**Goal of the exercise**
Take the data below and copy exactly the lines starting at the one with "(** ** [strings.TrimSpace]" and finishing at the one with "Definition space2 (x", both included.

**Supplied material**
====================
(** * slkops: the chat session controller of [main.go]

    A shallow embedding of the bubbletea [model] of [main.go] and of its
    [Update] step, with the history log ([appendToHistory],
    [navigateHistory]) and the message store (the [fetchMessagesMsg]
    branch of [Update]).

    What [main.go] calls but does not define is kept abstract: the Slack
    client and its [Message] type, the bubbles widgets ([textinput],
    [viewport]), lipgloss styles, the file system, [strconv.ParseFloat]
    and [sort.Slice].  They are the fields of two classes below; every
    statement holds for all their implementations unless it names a
    hypothesis about one of them. *)

From Stdlib Require Import ZArith List String Ascii Bool Lia Sorted.
From Stdlib Require Import Floats.SpecFloat.
From stdpp Require Import base gmap strings list pretty.

Local Open Scope Z_scope.

(* ===================================================================== *)
(** * Go basics *)
(* ===================================================================== *)

(** Go's [int] on a 64-bit platform: arithmetic wraps around. *)
Definition wrap_int (z : Z) : Z := (z + 2 ^ 63) mod 2 ^ 64 - 2 ^ 63.

Definition int_add (a b : Z) : Z := wrap_int (a + b).
Definition int_sub (a b : Z) : Z := wrap_int (a - b).

Definition max_int : Z := 2 ^ 63 - 1.

(** [len(s)] of a slice, as an [int]. *)
Definition len {A : Type} (l : list A) : Z := Z.of_nat (length l).

(** ** [strings.TrimSpace]

    Go strings are byte strings holding UTF-8.  [TrimSpace] removes the
    leading and the trailing runes for which [unicode.IsSpace] holds:
    tab, LF, VT, FF, CR, space, U+0085, U+00A0, U+1680, U+2000..U+200A,
    U+2028, U+2029, U+202F, U+205F and U+3000.  A byte that does not start
    a valid encoding decodes to U+FFFD, which is not a space. *)

Definition byte_of (c : ascii) : N := N_of_ascii c.

Definition asciiSpace (x : N) : bool :=
  ((9 <=? x) && (x <=? 13) || (x =? 32))%N.

(** U+0085 and U+00A0, encoded as C2 85 and C2 A0. *)
Definition space2 (x y : N) : bool :=
  ((x =? 194) && ((y =? 133) || (y =? 160)))%N.

(** The three-byte spaces: E1 9A 80; E2 80 80..8A, E2 80 A8, E2 80 A9,
    E2 80 AF; E2 81 9F; E3 80 80. *)
Definition space3 (x y z : N) : bool :=
  ((x =? 225) && (y =? 154) && (z =? 128)
   || (x =? 226) && (y =? 128)
      && ((128 <=? z) && (z <=? 138) || (z =? 168) || (z =? 169) || (z =? 175))
   || (x =? 226) && (y =? 129) && (z =? 159)
   || (x =? 227) && (y =? 128) && (z =? 128))%N.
====================
**Solution for this exercise**
(** ** [strings.TrimSpace]

    Go strings are byte strings holding UTF-8.  [TrimSpace] removes the
    leading and the trailing runes for which [unicode.IsSpace] holds:
    tab, LF, VT, FF, CR, space, U+0085, U+00A0, U+1680, U+2000..U+200A,
    U+2028, U+2029, U+202F, U+205F and U+3000.  A byte that does not start
    a valid encoding decodes to U+FFFD, which is not a space. *)

Definition byte_of (c : ascii) : N := N_of_ascii c.

Definition asciiSpace (x : N) : bool :=
  ((9 <=? x) && (x <=? 13) || (x =? 32))%N.

(** U+0085 and U+00A0, encoded as C2 85 and C2 A0. *)
Definition space2 (x y : N) : bool :=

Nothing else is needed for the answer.